In the eighteenth century printers published many books by subscription, limiting their risk and reducing the possibility of having so many unsold copies that they could not turn a profit on a particular publication. Printers gauged interest in proposed projects through a form of advertising known as the subscription notice, which usually announced an intended publication, indicated the price, and described its content and material aspects.

While subscription notices were often printed in newspapers alongside other advertisements, this type of marketing circulated in other ways as well. Broadsides (what we would call posters today) were displayed in printer’s shops and other places. The “Gentlemen” who assisted Green may have posted subscription notice broadsides in their shops or offices. Printers sometimes sent circular letters (what we would call junk mail today) to prospective customers they suspected would have an interest in a proposed publication. Rather than write the same letter by hand multiple times, printers much more efficiently created circular letters by setting the type, printing dozens or hundreds of the same letter, and writing in the names of intended recipients in a space left blank for the salutation. By the end of the eighteenth century, subscription notices appeared on the advertising wrappers that accompanied magazines. Enterprising printers also sometimes placed subscription notices as separate inserts in magazines before distributing them to subscribers.
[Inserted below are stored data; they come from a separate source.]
(* ===== verification/Client.v ===== *)
(** * The client's session pool ([src/proxy/session/client.rs])

    A client keeps the sessions it dialled ([active_sessions]) and, among them,
    those that went idle ([IdleSessionPool]), and opens each stream on a reused,
    an active or a new session.  Both maps are [IndexMap]s: association lists in
    insertion order, from which an entry is removed by moving the last entry
    into its place.  Sessions are shared ([Arc<Session>]) and live on a heap. *)

From S2P Require Import Prelude RustStr StringMap Frame Padding Engine Pipe Writer Session.
From Stdlib Require Import Strings.Byte Sorting.Sorted.

(** ** [IndexMap] *)

(** [IndexMap::swap_remove_index]. *)
Definition swap_remove_index {A} (i : nat) (l : list A) : option A * list A :=
  match l !! i, last l with
  | Some x, Some y => (Some x, take (length l - 1) (<[i := y]> l))
  | _, _ => (None, l)
  end.

Definition key_index {A} (k : Z) (l : list (Z * A)) : option nat :=
  fst <$> list_find (fun kv => kv.1 = k) l.

(** [IndexMap::contains_key], [insert] and [swap_remove]. *)
Definition contains_key {A} (k : Z) (l : list (Z * A)) : bool :=
  bool_decide (k ∈ l.*1).
Definition im_insert {A} (k : Z) (v : A) (l : list (Z * A)) : list (Z * A) :=
  match key_index k l with
  | Some i => <[i := (k, v)]> l
  | None => l ++ [(k, v)]
  end.
Definition swap_remove {A} (k : Z) (l : list (Z * A)) : list (Z * A) :=
  match key_index k l with
  | Some i => (swap_remove_index i l).2
  | None => l
  end.

(** ** State *)

(** Where the task of [spawn_idle_return_task] stands. *)
Inductive WaiterPhase : Type := WStart | WWait | WReturn | WDone.

Record Waiter : Type := mkWaiter { w_session : nat; w_seq : Z; w_phase : WaiterPhase }.
Lemma get_packet_encoded mode d payload buf s :
  dest_ok mode addr_wire d → uot_encode_packet mode d payload = Ok buf →
  uot_get_packet_from_stream mode (buf ++ s) = (Ok (d, payload), s).
Proof.
  unfold uot_encode_packet. intros Hd.
  destruct (Z.ltb_spec u16_max (Z.of_nat (length payload))) as [|Hl]; [done|].
  rewrite get_packet_bind.
  destruct mode, d as [a|]; try done; intros <-%Ok_inj; simpl in Hd; rewrite <- ?app_assoc.
  - by rewrite (ioM_bind_run _ _ _ _ _ (retrieve_write a _ Hd)), (ioM_bind_run _ _ _ _ _ (read_body payload s Hl)).
  - by rewrite (ioM_bind_run _ _ _ _ _ (read_body payload s Hl)).
Qed.

Lemma get_packet_cut mode d payload buf k :
  dest_ok mode addr_wire d → uot_encode_packet mode d payload = Ok buf → k < length buf →
  ∃ e s, uot_get_packet_from_stream mode (take k buf) = (Err e, s) ∧ err_kind e = UnexpectedEof.
Proof.
  unfold uot_encode_packet. intros Hd.
  destruct (Z.ltb_spec u16_max (Z.of_nat (length payload))) as [|Hl]; [done|].
  rewrite get_packet_bind.
  destruct mode, d as [a|]; try done; intros <-%Ok_inj; simpl in Hd; intros Hk; rewrite !length_app, ?length_be_encode in Hk.
  - destruct (decide (k < length (write_to_buf a))) as [Hka|Hka].
    + rewrite take_app_le by lia. destruct (retrieve_cut a k Hd Hka) as (e & s & He & Hke).
      exists e, s. by rewrite (ioM_bind_fail _ _ _ _ _ He).
    + rewrite take_app_ge by lia. rewrite (ioM_bind_run _ _ _ _ _ (retrieve_write a _ Hd)).
      destruct (read_body_cut payload (k - length (write_to_buf a)) Hl) as (e & s & He & Hke); [lia|].
      exists e, s. by rewrite (ioM_bind_fail _ _ _ _ _ He).
  - destruct (read_body_cut payload k Hl) as (e & s & He & Hke); [lia|].
    exists e, s. by rewrite (ioM_bind_fail _ _ _ _ _ He).
Qed.
(* ===== verification/Panel.v ===== *)
(** * Panel synchronisation (src/src/panel_sync/)

    The traffic audit ([traffic_audit.rs]) and the client that fetches the
    enabled users from a panel and reports their traffic back ([core.rs]).  The
    HTTP exchange and the JSON library are parameters: what a request returned
    is an argument of the operation that made it. *)

From S2P Require Import Prelude RustStr.
From Stdlib Require Import Strings.Byte.

(** A [uuid::Uuid] is its sixteen bytes. *)
Abbreviation Uuid := bytes (only parsing).

(** ** The audit *)

Record ClientNode : Type := mkNode { enable : bool; upstream_traffic : Z; downstream_traffic : Z }.

Definition ClientNode_new : ClientNode := mkNode false 0 0.

Definition add_upstream_traffic (n : Z) (c : ClientNode) : ClientNode :=
  mkNode (enable c) (sat_add64 (upstream_traffic c) n) (downstream_traffic c).
Definition add_downstream_traffic (n : Z) (c : ClientNode) : ClientNode :=
  mkNode (enable c) (upstream_traffic c) (sat_add64 (downstream_traffic c) n).
Definition get_total_traffic (c : ClientNode) : Z := sat_add64 (upstream_traffic c) (downstream_traffic c).
Definition set_enable (b : bool) (c : ClientNode) : ClientNode := mkNode b (upstream_traffic c) (downstream_traffic c).
Definition node_reset (c : ClientNode) : ClientNode := mkNode (enable c) 0 0.
Definition node_reset_upstream (c : ClientNode) : ClientNode := mkNode (enable c) 0 (downstream_traffic c).
Definition node_reset_downstream (c : ClientNode) : ClientNode := mkNode (enable c) (upstream_traffic c) 0.

(** [TrafficAudit] is its [client_map]. *)
Abbreviation TrafficAudit := (gmap Uuid ClientNode).

(** [entry(id).or_default()]. *)
Definition or_default (id : Uuid) (a : TrafficAudit) : TrafficAudit :=
  match a !! id with Some _ => a | None => <[id := ClientNode_new]> a end.
(* ===== verification/Relay.v ===== *)
(** * Relaying (bin/server.rs and src/src/client_runner.rs)

    [StreamReader], the [AsyncRead] adapter over a logical stream; the two
    directions of the server's TCP relay; and its two UDP-over-TCP loops.  Each
    loop is a [select!] over sources outside the program, so it is a function of
    the sequence of branches that fired, each with what the environment answered. *)

From S2P Require Import Prelude RustStr Padding Users Panel Server Uot.
From Stdlib Require Import Strings.Byte.

(** ** StreamReader

    [sr_queue] is what [Stream::read] can hand out now, piece by piece, [sr_end]
    how the stream ended if it has; [read_fut] is the size of the buffer of a
    read that was started and has not returned. *)
Record StreamReader : Type := mkReader {
  sr_queue : list bytes;
  sr_end : option (option io_error);
  read_fut : option nat;
}.

Inductive Polled : Type :=
  | Pending
  | Ready (r : result bytes)
  | Panicked.

(** [inner.read(&mut v)] with a buffer of [m] bytes. *)
Definition poll_fut (m remaining : nat) (s : StreamReader) : Polled * StreamReader :=
  match sr_queue s with
  | c :: q =>
      let v := take m c in
      let q' := match drop m c with [] => q | c' => c' :: q end in
      (** [buf.put_slice(&v[..n])] panics when the buffer is too small. *)
      (if decide (length v ≤ remaining) then Ready (Ok v) else Panicked, mkReader q' (sr_end s) None)
  | [] =>
      match sr_end s with
      | None => (Pending, mkReader [] None (Some m))
      | Some None => (Ready (Ok []), mkReader [] (sr_end s) None)
      | Some (Some e) => (Ready (Err e), mkReader [] (sr_end s) None)
      end
  end.

Definition poll_read (remaining : nat) (s : StreamReader) : Polled * StreamReader :=
  match read_fut s with
  | Some m => poll_fut m remaining s
  | None => if decide (remaining = 0) then (Ready (Ok []), s) else poll_fut remaining remaining s
  end.

(** A history of the reader: data arrives, the stream ends, somebody polls. *)
Inductive rop : Type := Arrive (c : bytes) | Finish (e : option io_error) | Poll (remaining : nat).
(** ** Properties *)

(** C33. A target the server cannot reach is reported to the client that asked
    for it.  The handler of the stream fails with the connection error after
    queueing a [SynAck] with the error's text and a [Fin], and closes and
    forgets its stream; the client session that receives these frames closes and
    forgets its stream of that id, sends nothing, leaves its other streams alone,
    and a reader that has taken all the payload gets "remote: " and the text as
    the error of its next read. *)
Theorem refusal_reaches_client p st e relay s c q stc n :
  heap s !! p = Some st → st_closed st = false → tx_open s = true →
  (∀ l f, ended l f = false) → (MIN_PROTOCOL_VERSION ≤ peer_version (protocol_state s))%Z →
  utf8_valid (err_msg e) = true → err_msg e ≠ [] →
  sess_inv c → streams c !! id st = Some q → heap c !! q = Some stc → drained stc →
  let '(r, s') := handle_tcp_stream p (Err e) relay s in
  let remote := err_other (str "remote: " ++ err_msg e) in
  r = Err e ∧ streams s' = delete (id st) (streams s) ∧ heap s' = alter close_locally p (heap s) ∧
  ∃ fs, frame_tx s' = frame_tx s ++ fs ∧
    let '(rc, c') := io_iter handle_frame (fs.*1) c in
    rc = Ok tt ∧ streams c' = delete (id st) (streams c) ∧ frame_tx c' = frame_tx c ∧
    heap c' = alter (close_stream (Some remote)) q (heap c) ∧
    ∃ stc', heap c' !! q = Some stc' ∧ fst <$> read_now n (inner (st_pipe stc')) = Some (Err remote).
Proof.
  intros Hp Hc Ho He Hv Hu Hm Hi Hq Hstc Hd. simpl. unfold refuse, mbind, ioM_bind.
  rewrite (stream_id_at s p st Hp). unfold handshake_failure. rewrite (proj2 (Z.leb_le _ _) Hv).
  rewrite tx_send_accepted by done. set (s1 := add_frame _ s).
  pose proof (stream_close_accepted p s1 st Hp Hc Ho (He _ _)) as Hcl.
  destruct (stream_close p s1) as [rc s2]. destruct Hcl as (-> & Hf & Hs & Hh). simpl.
  split_and!; [done..|].
  exists [(Frame_with_data SynAck (id st) (err_msg e), false); (Frame_new Fin (id st), false)].
  split; [by rewrite Hf; simpl; rewrite <- app_assoc|].
  pose proof (refusal_received (id st) (err_msg e) q c Hu Hm Hq) as Hr.
  match goal with |- context [io_iter handle_frame ?l c] =>
    change l with [Frame_with_data SynAck (id st) (err_msg e); Frame_new Fin (id st)] end.
  destruct (io_iter handle_frame _ c) as [rc' c']. destruct Hr as (-> & R1 & R2 & R3).
  split_and!; [done..|]. destruct (inv_entry _ _ _ _ Hi _ _ Hq) as (_ & st' & Hst' & _ & Hc').
  simplify_eq. destruct (inv_open _ _ _ _ Hi _ _ Hstc Hc') as [_ Hpo].
  eexists. rewrite R3, list_lookup_alter_eq, Hstc. split; [done|]. by apply drained_read_error.
Qed.

(** A target that is reached is confirmed: the [SynAck] is queued before
    anything the relay does, and it changes nothing on the client. *)
Theorem acceptance_is_silent p st relay s c :
  heap s !! p = Some st → tx_open s = true →
  ended (frame_tx s) (Frame_new SynAck (id st)) = false →
  (MIN_PROTOCOL_VERSION ≤ peer_version (protocol_state s))%Z →
  handle_tcp_stream p (Ok tt) relay s = relay (add_frame (Frame_new SynAck (id st), false) s) ∧
  handle_frame (Frame_new SynAck (id st)) c = (Ok tt, c).
Proof.
  intros Hp Ho He Hv. split.
  - simpl. unfold accept, mbind, ioM_bind. rewrite (stream_id_at s p st Hp). unfold handshake_success.
    by rewrite (proj2 (Z.leb_le _ _) Hv), tx_send_accepted.
  - unfold handle_frame; simpl. unfold apply_actions; simpl. by rewrite set_protocol_state_same.
Qed.

(** A handler never serves a stream it may not serve: it returns at once on a
    terminated stream; without approval it returns and its stream is closed and
    out of the session, whatever the channel does; and as long as every round is
    approved and served, it goes on to the next one. *)
Theorem handler_polices p r rounds s st :
  sess_inv s → heap s !! p = Some st → st_closed st = false →
  (stream_is_terminated s p = true → handle_session p (r :: rounds) s = (Some (Ok tt), s)) ∧
  (stream_is_terminated s p = false → approved r = false →
     let '(res, t) := handle_session p (r :: rounds) s in
     res = Some (Ok tt) ∧ stream_is_closed t p = true ∧ streams t = delete (id st) (streams s)) ∧
  (∀ a t, stream_is_terminated s p = false → approved r = true → destination r = Ok a →
     serve p r a (meanwhile r s) = (Ok tt, t) →
     handle_session p (r :: rounds) s = handle_session p rounds t).
Proof.
  intros Hi Hp Hc. simpl. split_and!.
  - by intros ->.
  - intros -> ->. rewrite (stream_close_eq p s st) by done.
    set (u := set_heap _ _). pose proof (tx_send_same (Frame_new Fin (id st), false) u) as (Th & Ts & _).
    split_and!; [done| |].
    + unfold stream_is_closed, stream_at. rewrite Th. unfold u. simpl.
      by rewrite list_lookup_alter_eq, Hp.
    + rewrite Ts. apply (remove_stream_frame (id st) s).
  - by intros a t -> -> -> ->.
Qed.

(** A handler that fails before its target is known leaves its stream open: a
    malformed destination, a malformed UOT request or a UDP socket that cannot
    be created end the task with an error, the client is told nothing, and the
    stream stays registered with no one to read it. *)
Theorem failed_handler_leaves_stream_open p r rounds s st e :
  stream_is_terminated s p = false → approved r = true → meanwhile r s = s →
  heap s !! p = Some st → streams s !! id st = Some p →
  (destination r = Err e ∧ is_error_of_session_broken e = false ∨
   ∃ a, destination r = Ok a ∧ uot_is_sentinel_destination a = true ∧
     (request r = Err e ∨ ∃ q, request r = Ok q ∧ outbound r = Err e)) →
  handle_session p (r :: rounds) s = (Some (Err e), s) ∧ stream_is_closed s p = false.
Proof.
  intros Ht Ha Hm Hp Hs Hcase. simpl. rewrite Ht, Ha, Hm. split.
  - destruct Hcase as [[-> He]|(a & -> & Hsent & Hr)]; [by rewrite Ht, He|].
    unfold serve. rewrite Hsent. unfold handle_uot_stream, mbind, ioM_bind, io_lift.
    destruct Hr as [->|(q & -> & ->)]; [done|]. by destruct (req_mode q).
  - unfold stream_is_terminated in Ht. by apply orb_false_iff in Ht as [? _].
Qed.
End handshake.

(** *** Witnesses *)

(** A server whose peer declared its version, with one stream; the client's
    session of [Session] has that stream too. *)
Definition demo_host : Session :=
  (create_incoming_stream 1 (set_protocol_state (set_peer_version (State_new demo_factory) 2) demo_server)).2.
Definition refused : io_error := err_other (str "Connection refused").

Lemma demo_host_inv : sess_inv demo_host.
Proof. apply create_incoming_stream_inv, sess_inv_init. Qed.

Lemma refusal_reaches_client_witness :
  let '(r, s') := handle_tcp_stream (H1 := good_writer) 0 (Err refused) (mret tt) demo_host in
  let remote := err_other (str "remote: " ++ err_msg refused) in
  r = Err refused ∧ streams s' = delete (id (new_stream 1)) (streams demo_host) ∧
  heap s' = alter close_locally 0 (heap demo_host) ∧
  ∃ fs, frame_tx s' = frame_tx demo_host ++ fs ∧
    let '(rc, c') := io_iter (handle_frame (H := map_order) (H0 := toy_md5) (H1 := good_writer)) (fs.*1) demo_client in
    rc = Ok tt ∧ streams c' = delete (id (new_stream 1)) (streams demo_client) ∧
    frame_tx c' = frame_tx demo_client ∧
    heap c' = alter (close_stream (Some remote)) 0 (heap demo_client) ∧
    ∃ stc', heap c' !! 0 = Some stc' ∧ fst <$> read_now 16 (inner (st_pipe stc')) = Some (Err remote).
Proof.
  apply (refusal_reaches_client (H1 := good_writer) 0 (new_stream 1) refused (mret tt) demo_host
    demo_client 0 (new_stream 1) 16); try by vm_compute.
  apply demo_client_inv.
Defined.

(** A round that was not approved, and one whose destination is malformed. *)
Definition bad_address : io_error := IoError InvalidData (str "invalid address type").
Definition demo_round (ok : bool) : Round (Address := SocksAddress) :=
  mkRound ok (fun s => s) (Err bad_address) (Err bad_address) (Ok tt) (Ok tt) (mret tt).

Lemma handler_polices_witness :
  (stream_is_terminated demo_host 0 = true →
     handle_session (H1 := good_writer) 0 [demo_round false] demo_host = (Some (Ok tt), demo_host)) ∧
  (stream_is_terminated demo_host 0 = false → approved (demo_round false) = false →
     let '(res, t) := handle_session (H1 := good_writer) 0 [demo_round false] demo_host in
     res = Some (Ok tt) ∧ stream_is_closed t 0 = true ∧
     streams t = delete (id (new_stream 1)) (streams demo_host)) ∧
  (∀ a t, stream_is_terminated demo_host 0 = false → approved (demo_round false) = true →
     destination (demo_round false) = Ok a →
     serve (H1 := good_writer) 0 (demo_round false) a (meanwhile (demo_round false) demo_host) = (Ok tt, t) →
     handle_session (H1 := good_writer) 0 [demo_round false] demo_host =
       handle_session (H1 := good_writer) 0 [] t).
Proof.
  apply (handler_polices (H1 := good_writer) 0 (demo_round false) [] demo_host (new_stream 1));
    [apply demo_host_inv|by vm_compute..].
Defined.

Lemma failed_handler_leaves_stream_open_witness :
  handle_session (H1 := good_writer) 0 [demo_round true] demo_host = (Some (Err bad_address), demo_host) ∧
  stream_is_closed demo_host 0 = false.
Proof.
  apply (failed_handler_leaves_stream_open (H1 := good_writer) 0 (demo_round true) [] demo_host (new_stream 1));
    try by vm_compute. by left.
Defined.

Lemma acceptance_is_silent_witness :
  handle_tcp_stream (H1 := good_writer) 0 (Ok tt) (mret tt) demo_host =
    (mret tt : ioM Session unit) (add_frame (Frame_new SynAck (id (new_stream 1)), false) demo_host) ∧
  handle_frame (H := map_order) (H0 := toy_md5) (H1 := good_writer)
    (Frame_new SynAck (id (new_stream 1))) demo_client = (Ok tt, demo_client).
Proof.
  apply (acceptance_is_silent (H1 := good_writer) 0 (new_stream 1) (mret tt) demo_host demo_client); by vm_compute.
Defined.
Modern historians use subscription notices carefully. Just because a printer issued a subscription notice did not necessarily mean that it generated enough interest to move forward with publishing the book or other proposed work. In the case of “Mr Fish’s Nine Sermons,” however, Green did take the advertised book to press in 1767. Today’s advertisement did not include the full title of Joseph Fish’s The Church of Christ a Firm and Durable House: Shown in a Number of Sermons on Matth. XVI. 18. Upon this Rock I Will Build My Church, and the Gates of Hell Shall Not Prevail Against It. Apparently Green’s subscription notices played a part in inciting sufficient interest to publish “Mr Fish’s Nine Sermons.”